# Gilde "World of Womencraft" auf Nera'thor sucht Mitglieder ...



## Pwyll (16. Juni 2007)

Hallöle,

Gilde: World of Womencraft
Realm: Nera'thor
Fraktion: Allianz

Wir sind eine gut harmonierende und spassbehaftete Gilde und haben noch Memberbedarf.
Dafür suchen wir noch Spieler für alle Klassen mit Level 70.
Unser Ziel ist neben Raidinstanzen (zB: Karazhan) auch die Bewältigung der Instanzen im
Schwierigkeitsgrad Heroisch. PVP wird eher klein geschrieben.

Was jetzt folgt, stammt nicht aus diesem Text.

(** ** tasks_with_sota *)

Lemma find_sota_tasks_spec (t : Task.t) :
  forall out,
    find_sota_tasks t out = out ++ filter spec_task_has_sota (spec_preorder t).
Proof.
  induction t as [t IH] using Task_ind_subtasks. intros out.
  rewrite find_sota_tasks_unfold, spec_preorder_unfold, fold_check_dataset.
  simpl orb. fold (spec_task_has_sota t). simpl filter.
  set (out0 := if spec_task_has_sota t then out ++ [t] else out).
  assert (E : out ++ (if spec_task_has_sota t
                      then t :: filter spec_task_has_sota
                                  (flat_map spec_preorder (Task.subtasks t))
                      else filter spec_task_has_sota
                             (flat_map spec_preorder (Task.subtasks t)))
              = out0 ++ filter spec_task_has_sota
                          (flat_map spec_preorder (Task.subtasks t))).
  { unfold out0. destruct (spec_task_has_sota t); [|reflexivity].
    now rewrite <- app_assoc. }
  rewrite E. clear E. generalize out0. clear out0 out.
  induction IH as [|st rest Hst _ IHrest]; intros out; simpl.
  - now rewrite app_nil_r.
  - rewrite Hst, IHrest, filter_app. now rewrite app_assoc.
Qed.

Lemma tasks_with_sota_spec (tasks : TaskDb.registry) :
  TaskDb.tasks_with_sota tasks = spec_tasks_with_sota tasks.
Proof.
  unfold TaskDb.tasks_with_sota, spec_tasks_with_sota.
  change (filter spec_task_has_sota (flat_map spec_preorder (TaskDb.values tasks)))
    with ([] ++ filter spec_task_has_sota
                 (flat_map spec_preorder (TaskDb.values tasks))).
  generalize (@nil Task.t). induction (TaskDb.values tasks) as [|t rest IH];
    intros out; simpl.
  - now rewrite app_nil_r.
  - rewrite find_sota_tasks_spec, IH, filter_app. now rewrite app_assoc.
Qed.

(** C5.  [tasks_with_sota] returns exactly the tasks, top-level or nested at
    any depth, that own a dataset whose rows, or one of whose direct
    subdatasets' rows, are non-empty: the qualifying ones among the top-level
    tasks in registry order, each followed by its subtasks' trees, a task
    before its subtasks. *)
Theorem tasks_with_sota_preorder (tasks : TaskDb.registry) :
  TaskDb.tasks_with_sota tasks
  = filter
      (fun t =>
         existsb
           (fun d =>
              list_truthy (Dataset.sota_rows d)
              || existsb (fun sd => list_truthy (Dataset.sota_rows sd))
                   (Dataset.subdatasets d))
           (Task.datasets t))
      (flat_map spec_preorder (TaskDb.values tasks)).
Proof.
  apply tasks_with_sota_spec.
Qed.

Lemma add_task_three (a b c : string) (A B C : Task.t) :
  a <> b -> a <> c -> b <> c ->
  TaskDb.add_task c C (TaskDb.add_task b B (TaskDb.add_task a A []))
  = [(a, A); (b, B); (c, C)].
Proof.
  intros Hab Hac Hbc. unfold TaskDb.add_task. simpl.
  apply not_eq_sym, String.eqb_neq in Hab, Hac, Hbc.
  rewrite Hab. simpl. rewrite Hac, Hbc. reflexivity.
Qed.

(** C4 (as amended).  On a registry holding, in this order, task A with no
    datasets, task B with one dataset holding one row, and task C with no
    dataset of its own whose subtask D has one dataset holding one row,
    [tasks_with_sota] returns exactly [B; D]: C owns no dataset with rows and
    is left out, like A. *)
Theorem tasks_with_sota_scenario (a b c : string) (A B C D : Task.t)
  (dsB dsD : Dataset.t) (rowB rowD : SotaRow.t) :
  a <> b -> a <> c -> b <> c ->
  Task.datasets A = [] -> Task.subtasks A = [] ->
  Task.datasets B = [dsB] -> Dataset.sota_rows dsB = [rowB] ->
  Task.subtasks B = [] ->
  Task.datasets C = [] -> Task.subtasks C = [D] ->
  Task.datasets D = [dsD] -> Dataset.sota_rows dsD = [rowD] ->
  Task.subtasks D = [] ->
  TaskDb.tasks_with_sota
    (TaskDb.add_task c C (TaskDb.add_task b B (TaskDb.add_task a A [])))
  = [B; D].
Proof.
  intros Hab Hac Hbc HAd HAs HBd HBr HBs HCd HCs HDd HDr HDs.
  rewrite add_task_three by assumption.
  rewrite tasks_with_sota_spec. unfold spec_tasks_with_sota. simpl.
  rewrite (spec_preorder_unfold A), (spec_preorder_unfold B),
    (spec_preorder_unfold C), HAs, HBs, HCs. simpl.
  rewrite (spec_preorder_unfold D), HDs. simpl.
  unfold spec_task_has_sota, spec_dataset_has_sota.
  rewrite HAd, HBd, HCd, HDd. simpl. rewrite HBr, HDr. reflexivity.
Qed.

Lemma tasks_with_sota_scenario_witness :
  exists A B C D,
    Task.__init__ Scenario.record_A None = Ok A
    /\ Task.__init__ Scenario.record_B None = Ok B
    /\ Task.__init__ Scenario.record_C None = Ok C
    /\ Task.subtasks C = [D]
    /\ TaskDb.tasks_with_sota
         (TaskDb.add_task "C" C (TaskDb.add_task "B" B (TaskDb.add_task "A" A [])))
       = [B; D].
Proof.
  eexists. eexists. eexists. eexists.
  split; [reflexivity|]. split; [reflexivity|]. split; [reflexivity|].
  split; [reflexivity|].
  eapply tasks_with_sota_scenario;
    solve [discriminate | reflexivity].
Defined.

(** C4, refuted as stated: on the registry loaded from the records of A, B
    and C (with its subtask D) the result is not [B; C; D]. *)
Lemma tasks_with_sota_scenario_excludes_C :
  exists A B C D,
    Task.__init__ Scenario.record_A None = Ok A
    /\ Task.__init__ Scenario.record_B None = Ok B
    /\ Task.__init__ Scenario.record_C None = Ok C
    /\ Task.subtasks C = [D]
    /\ TaskDb.tasks_with_sota
         (TaskDb.add_task "C" C (TaskDb.add_task "B" B (TaskDb.add_task "A" A [])))
       <> [B; C; D].
Proof.
  eexists. eexists. eexists. eexists.
  split; [reflexivity|]. split; [reflexivity|]. split; [reflexivity|].
  split; [reflexivity|].
  vm_compute. discriminate.
Qed.

(** ** datasets_with_sota *)

Lemma check_dataset_true (d : Dataset.t) : check_dataset true d = true.
Proof.
  now rewrite check_dataset_spec.
Qed.

Lemma fold_datasets_flag_set (ds : list Dataset.t) (out : list Dataset.t) :
  fold_left
    (fun '(add, out) d =>
       let add := check_dataset add d in
       let out := if add then out ++ [d] else out in
       (add, out))
    ds (true, out)
  = (true, out ++ ds).
Proof.
  revert out. induction ds as [|d rest IH]; intros out; simpl.
  - now rewrite app_nil_r.
  - rewrite check_dataset_true, IH. now rewrite <- app_assoc.
Qed.
(** * The prediction-serving request lifecycle of [src/api/main.py]

    A shallow embedding of the FastAPI service that serves the California
    Housing model: the pydantic request schema [HousingFeatures], the
    [MLModelService] (model loading, feature engineering, prediction,
    prediction log) and the HTTP endpoints built on it. *)

From Stdlib Require Import ZArith QArith Qround Qabs Lia Lqa Sorted.
From stdpp Require Import base option list gmap strings.

Local Open Scope Q_scope.

(** ** Python floats

    A float is a finite number or one of the three special values of
    IEEE 754.  Finite values are exact rationals: rounding error and
    overflow of the binary64 format, and the sign of zero, are outside this
    model.  The special values are kept because pandas arithmetic yields
    them instead of raising, and because every comparison with [nan] is
    false. *)
Module PyFloat.

Inductive t : Type :=
| Fin (q : Q)
| PInf
| NInf
| NaN.

Definition isnan (x : t) : bool :=
  match x with NaN => true | _ => false end.

Definition isinf (x : t) : bool :=
  match x with PInf | NInf => true | _ => false end.

Definition isfinite (x : t) : bool :=
  match x with Fin _ => true | _ => false end.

Unsere Gilde hat Mitglieder im Durchschnittsalter von ca. 26 Jahren und wir sind keine
Kampftruppe mit DKP System, weshalb auch bei uns der Spass am Spiel im Vordergrund steht.
Also eine Gilde für gesetztere Gelegenheitsspieler.

Wer Lust hat, bei uns mitzumachen, kann sich unter www.worldofwomencraft.com bewerben.
Wir werden uns dann inGame melden.

LG Elowyn  


			Dieser Inhalt steht nur eingeloggten Mitgliedern zur Verfügung.


----------



## 2neuberliner (24. Juni 2007)

Pwyll schrieb:


> Hallöle,
> 
> Wir stehen mit Karazhan am Anfang und haben noch Memberbedarf um unsere zweite Karazhan Stammgruppe zu vervollständigen.
> Dafür suchen wir noch Spieler für alle Klassen mit Level 70.
> ...





grüß dich elo 
ich habe einen 68 tauren/feral druiden auf dem server bin 27 und suche eine fähige gilde. 
wieviele member sollen es denn mal werden? 
hannes


----------



## Pwyll (25. Juni 2007)

2neuberliner schrieb:


> grüß dich elo
> ich habe einen 68 tauren/feral druiden auf dem server bin 27 und suche eine fähige gilde.
> wieviele member sollen es denn mal werden?
> hannes



Hallo Hannes,

Druiden wäre eine tolle Erweiterung für uns, aber das Problem ist, dass wir leider Allianz spielen.
Somit hat sich das wohl LEIDER erledigt.  *-.-*

LG Patrick


----------



## Lorille (25. Juni 2007)

Pinke Internetpräsenz? O behave...


----------